> The problem: Where the word "undefined" occurs in a line of the listing below, copy that line.

> Data shown:

::::::::::

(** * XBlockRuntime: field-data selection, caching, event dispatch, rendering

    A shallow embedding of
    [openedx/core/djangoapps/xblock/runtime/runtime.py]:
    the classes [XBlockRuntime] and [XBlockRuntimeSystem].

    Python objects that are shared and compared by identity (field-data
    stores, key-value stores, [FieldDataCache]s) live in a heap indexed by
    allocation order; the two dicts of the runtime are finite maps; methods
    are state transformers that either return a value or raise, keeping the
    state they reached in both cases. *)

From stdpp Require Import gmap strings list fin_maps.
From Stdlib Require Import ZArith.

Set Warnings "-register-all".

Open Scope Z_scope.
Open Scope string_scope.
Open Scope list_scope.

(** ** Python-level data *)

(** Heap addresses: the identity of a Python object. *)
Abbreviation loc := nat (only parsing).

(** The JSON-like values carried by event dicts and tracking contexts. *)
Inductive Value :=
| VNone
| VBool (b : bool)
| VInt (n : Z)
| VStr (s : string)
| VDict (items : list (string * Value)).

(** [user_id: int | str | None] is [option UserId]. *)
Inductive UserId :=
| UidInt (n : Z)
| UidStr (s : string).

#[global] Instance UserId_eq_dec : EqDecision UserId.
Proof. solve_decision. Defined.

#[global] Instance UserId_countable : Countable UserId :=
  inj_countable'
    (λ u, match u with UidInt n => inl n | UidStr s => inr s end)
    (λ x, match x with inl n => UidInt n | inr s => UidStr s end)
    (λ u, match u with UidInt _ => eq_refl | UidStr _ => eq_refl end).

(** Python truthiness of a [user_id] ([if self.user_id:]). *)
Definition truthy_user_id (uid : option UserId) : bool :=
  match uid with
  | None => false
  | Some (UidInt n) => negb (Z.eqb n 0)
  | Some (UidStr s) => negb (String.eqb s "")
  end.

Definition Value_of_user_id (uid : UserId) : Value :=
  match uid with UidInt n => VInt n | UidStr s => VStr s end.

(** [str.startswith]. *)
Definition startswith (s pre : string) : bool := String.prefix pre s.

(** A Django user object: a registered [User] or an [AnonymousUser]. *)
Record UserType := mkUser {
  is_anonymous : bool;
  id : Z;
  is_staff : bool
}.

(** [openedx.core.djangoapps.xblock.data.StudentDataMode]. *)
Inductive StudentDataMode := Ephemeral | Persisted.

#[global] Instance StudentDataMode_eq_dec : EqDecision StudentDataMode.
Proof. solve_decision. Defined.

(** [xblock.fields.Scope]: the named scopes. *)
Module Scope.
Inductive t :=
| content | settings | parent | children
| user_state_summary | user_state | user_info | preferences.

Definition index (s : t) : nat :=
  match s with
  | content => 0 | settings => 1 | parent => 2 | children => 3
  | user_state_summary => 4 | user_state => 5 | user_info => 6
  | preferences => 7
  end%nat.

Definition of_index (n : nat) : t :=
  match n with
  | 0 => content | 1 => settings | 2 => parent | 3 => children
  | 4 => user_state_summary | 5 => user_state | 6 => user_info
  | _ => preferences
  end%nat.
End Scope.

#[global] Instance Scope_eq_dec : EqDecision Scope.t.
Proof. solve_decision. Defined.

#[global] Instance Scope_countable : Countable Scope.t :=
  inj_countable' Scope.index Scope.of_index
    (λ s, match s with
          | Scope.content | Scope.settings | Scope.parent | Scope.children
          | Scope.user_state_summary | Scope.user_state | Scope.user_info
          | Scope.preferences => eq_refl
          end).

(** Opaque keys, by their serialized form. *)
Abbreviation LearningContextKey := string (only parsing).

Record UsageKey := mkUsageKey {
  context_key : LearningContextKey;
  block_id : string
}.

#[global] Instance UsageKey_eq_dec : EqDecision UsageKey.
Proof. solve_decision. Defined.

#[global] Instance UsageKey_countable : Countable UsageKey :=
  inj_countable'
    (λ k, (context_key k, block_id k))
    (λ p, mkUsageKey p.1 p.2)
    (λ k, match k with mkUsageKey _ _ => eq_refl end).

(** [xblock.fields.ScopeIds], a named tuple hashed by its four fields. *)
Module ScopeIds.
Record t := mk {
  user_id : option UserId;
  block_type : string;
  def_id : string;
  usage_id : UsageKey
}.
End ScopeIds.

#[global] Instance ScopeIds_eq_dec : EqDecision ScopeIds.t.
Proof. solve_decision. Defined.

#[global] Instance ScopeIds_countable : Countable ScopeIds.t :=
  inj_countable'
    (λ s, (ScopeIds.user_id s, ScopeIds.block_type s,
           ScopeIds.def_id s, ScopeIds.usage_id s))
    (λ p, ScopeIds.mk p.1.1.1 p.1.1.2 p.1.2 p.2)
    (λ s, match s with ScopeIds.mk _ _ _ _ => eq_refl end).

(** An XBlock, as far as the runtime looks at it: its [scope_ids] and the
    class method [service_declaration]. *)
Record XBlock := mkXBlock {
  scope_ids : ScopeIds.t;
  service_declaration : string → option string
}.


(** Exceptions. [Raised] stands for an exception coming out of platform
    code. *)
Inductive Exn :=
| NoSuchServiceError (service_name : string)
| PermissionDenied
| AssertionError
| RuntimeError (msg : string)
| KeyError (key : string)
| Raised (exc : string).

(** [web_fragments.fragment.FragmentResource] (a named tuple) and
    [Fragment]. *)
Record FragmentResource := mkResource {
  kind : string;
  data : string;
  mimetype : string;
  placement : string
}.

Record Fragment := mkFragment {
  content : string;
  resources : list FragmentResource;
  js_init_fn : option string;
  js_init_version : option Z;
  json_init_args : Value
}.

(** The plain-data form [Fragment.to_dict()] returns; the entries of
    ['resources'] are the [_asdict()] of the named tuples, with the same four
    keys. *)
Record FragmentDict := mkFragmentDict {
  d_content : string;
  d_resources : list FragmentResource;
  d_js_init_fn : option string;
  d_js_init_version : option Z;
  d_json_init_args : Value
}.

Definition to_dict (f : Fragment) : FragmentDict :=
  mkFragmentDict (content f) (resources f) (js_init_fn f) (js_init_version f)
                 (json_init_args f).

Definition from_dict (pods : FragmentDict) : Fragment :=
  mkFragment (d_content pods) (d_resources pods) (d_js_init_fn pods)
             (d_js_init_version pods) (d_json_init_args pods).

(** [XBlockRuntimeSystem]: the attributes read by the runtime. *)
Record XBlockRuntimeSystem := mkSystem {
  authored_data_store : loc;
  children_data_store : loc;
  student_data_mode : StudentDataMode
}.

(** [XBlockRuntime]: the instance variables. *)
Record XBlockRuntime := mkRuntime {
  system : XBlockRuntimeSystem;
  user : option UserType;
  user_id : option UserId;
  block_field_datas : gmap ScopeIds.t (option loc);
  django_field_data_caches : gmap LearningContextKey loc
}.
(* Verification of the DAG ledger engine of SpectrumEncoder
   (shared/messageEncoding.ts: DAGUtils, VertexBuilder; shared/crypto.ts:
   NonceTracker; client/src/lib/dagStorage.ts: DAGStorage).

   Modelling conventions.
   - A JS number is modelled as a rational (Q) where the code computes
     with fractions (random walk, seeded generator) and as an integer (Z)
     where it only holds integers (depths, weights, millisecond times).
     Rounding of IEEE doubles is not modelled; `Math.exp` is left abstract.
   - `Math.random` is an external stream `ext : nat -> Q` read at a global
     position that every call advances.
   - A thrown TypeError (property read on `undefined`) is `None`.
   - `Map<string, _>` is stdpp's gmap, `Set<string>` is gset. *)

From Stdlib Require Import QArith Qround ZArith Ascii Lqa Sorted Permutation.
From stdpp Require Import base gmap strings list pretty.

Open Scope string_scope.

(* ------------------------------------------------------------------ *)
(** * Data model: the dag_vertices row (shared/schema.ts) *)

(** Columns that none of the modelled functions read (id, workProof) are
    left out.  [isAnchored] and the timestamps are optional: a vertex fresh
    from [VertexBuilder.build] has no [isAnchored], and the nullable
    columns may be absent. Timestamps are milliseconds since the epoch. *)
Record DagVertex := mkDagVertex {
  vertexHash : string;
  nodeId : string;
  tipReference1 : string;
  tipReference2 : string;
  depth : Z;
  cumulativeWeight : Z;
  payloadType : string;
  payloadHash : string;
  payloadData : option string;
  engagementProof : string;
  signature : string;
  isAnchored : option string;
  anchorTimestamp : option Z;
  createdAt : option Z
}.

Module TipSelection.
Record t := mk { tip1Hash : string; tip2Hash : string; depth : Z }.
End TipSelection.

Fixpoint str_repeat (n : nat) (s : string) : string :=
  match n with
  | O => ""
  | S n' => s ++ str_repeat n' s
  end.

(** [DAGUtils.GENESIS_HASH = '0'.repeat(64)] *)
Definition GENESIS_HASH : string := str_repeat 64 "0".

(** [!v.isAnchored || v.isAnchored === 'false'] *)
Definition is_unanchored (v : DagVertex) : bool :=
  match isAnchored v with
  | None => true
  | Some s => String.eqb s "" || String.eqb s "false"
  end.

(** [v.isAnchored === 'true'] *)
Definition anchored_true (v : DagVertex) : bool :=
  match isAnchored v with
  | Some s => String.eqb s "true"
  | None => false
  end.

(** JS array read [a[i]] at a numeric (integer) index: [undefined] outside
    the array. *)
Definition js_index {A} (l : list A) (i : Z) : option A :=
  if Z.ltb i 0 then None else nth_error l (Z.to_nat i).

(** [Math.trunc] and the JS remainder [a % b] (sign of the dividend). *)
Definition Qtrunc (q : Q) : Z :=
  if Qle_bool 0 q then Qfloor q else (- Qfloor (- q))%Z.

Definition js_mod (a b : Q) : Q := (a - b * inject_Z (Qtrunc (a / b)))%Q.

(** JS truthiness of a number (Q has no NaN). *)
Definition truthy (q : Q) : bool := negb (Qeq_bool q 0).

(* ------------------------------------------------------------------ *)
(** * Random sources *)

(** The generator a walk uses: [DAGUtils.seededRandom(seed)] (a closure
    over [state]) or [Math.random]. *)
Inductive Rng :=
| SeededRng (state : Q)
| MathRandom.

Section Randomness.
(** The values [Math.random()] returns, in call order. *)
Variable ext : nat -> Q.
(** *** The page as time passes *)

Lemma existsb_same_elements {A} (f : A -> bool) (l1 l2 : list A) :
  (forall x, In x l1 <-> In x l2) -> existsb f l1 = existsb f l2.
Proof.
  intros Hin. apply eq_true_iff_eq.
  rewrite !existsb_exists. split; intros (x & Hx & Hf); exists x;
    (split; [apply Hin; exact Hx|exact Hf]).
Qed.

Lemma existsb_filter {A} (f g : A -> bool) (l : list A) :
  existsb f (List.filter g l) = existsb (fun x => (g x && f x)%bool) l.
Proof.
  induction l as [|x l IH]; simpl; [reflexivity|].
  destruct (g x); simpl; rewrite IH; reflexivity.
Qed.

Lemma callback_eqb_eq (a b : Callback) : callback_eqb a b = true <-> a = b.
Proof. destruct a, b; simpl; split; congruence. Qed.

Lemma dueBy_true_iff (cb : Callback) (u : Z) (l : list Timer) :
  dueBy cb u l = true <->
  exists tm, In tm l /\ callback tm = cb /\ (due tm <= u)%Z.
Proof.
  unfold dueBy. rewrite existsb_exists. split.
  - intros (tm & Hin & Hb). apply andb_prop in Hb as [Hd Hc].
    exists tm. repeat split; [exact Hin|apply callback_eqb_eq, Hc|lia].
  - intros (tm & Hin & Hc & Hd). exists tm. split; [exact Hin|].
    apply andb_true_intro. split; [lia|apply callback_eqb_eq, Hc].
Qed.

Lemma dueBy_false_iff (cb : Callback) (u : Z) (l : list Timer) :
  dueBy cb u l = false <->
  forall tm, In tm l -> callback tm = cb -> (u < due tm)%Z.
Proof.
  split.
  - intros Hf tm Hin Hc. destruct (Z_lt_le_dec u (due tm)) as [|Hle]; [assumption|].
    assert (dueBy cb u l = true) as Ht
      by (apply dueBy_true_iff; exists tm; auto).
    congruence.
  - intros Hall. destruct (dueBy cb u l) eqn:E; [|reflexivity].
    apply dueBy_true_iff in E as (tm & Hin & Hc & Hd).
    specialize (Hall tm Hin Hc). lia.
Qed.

::::::::::

> Result of the task:
   - A thrown TypeError (property read on `undefined`) is `None`.
(** JS array read [a[i]] at a numeric (integer) index: [undefined] outside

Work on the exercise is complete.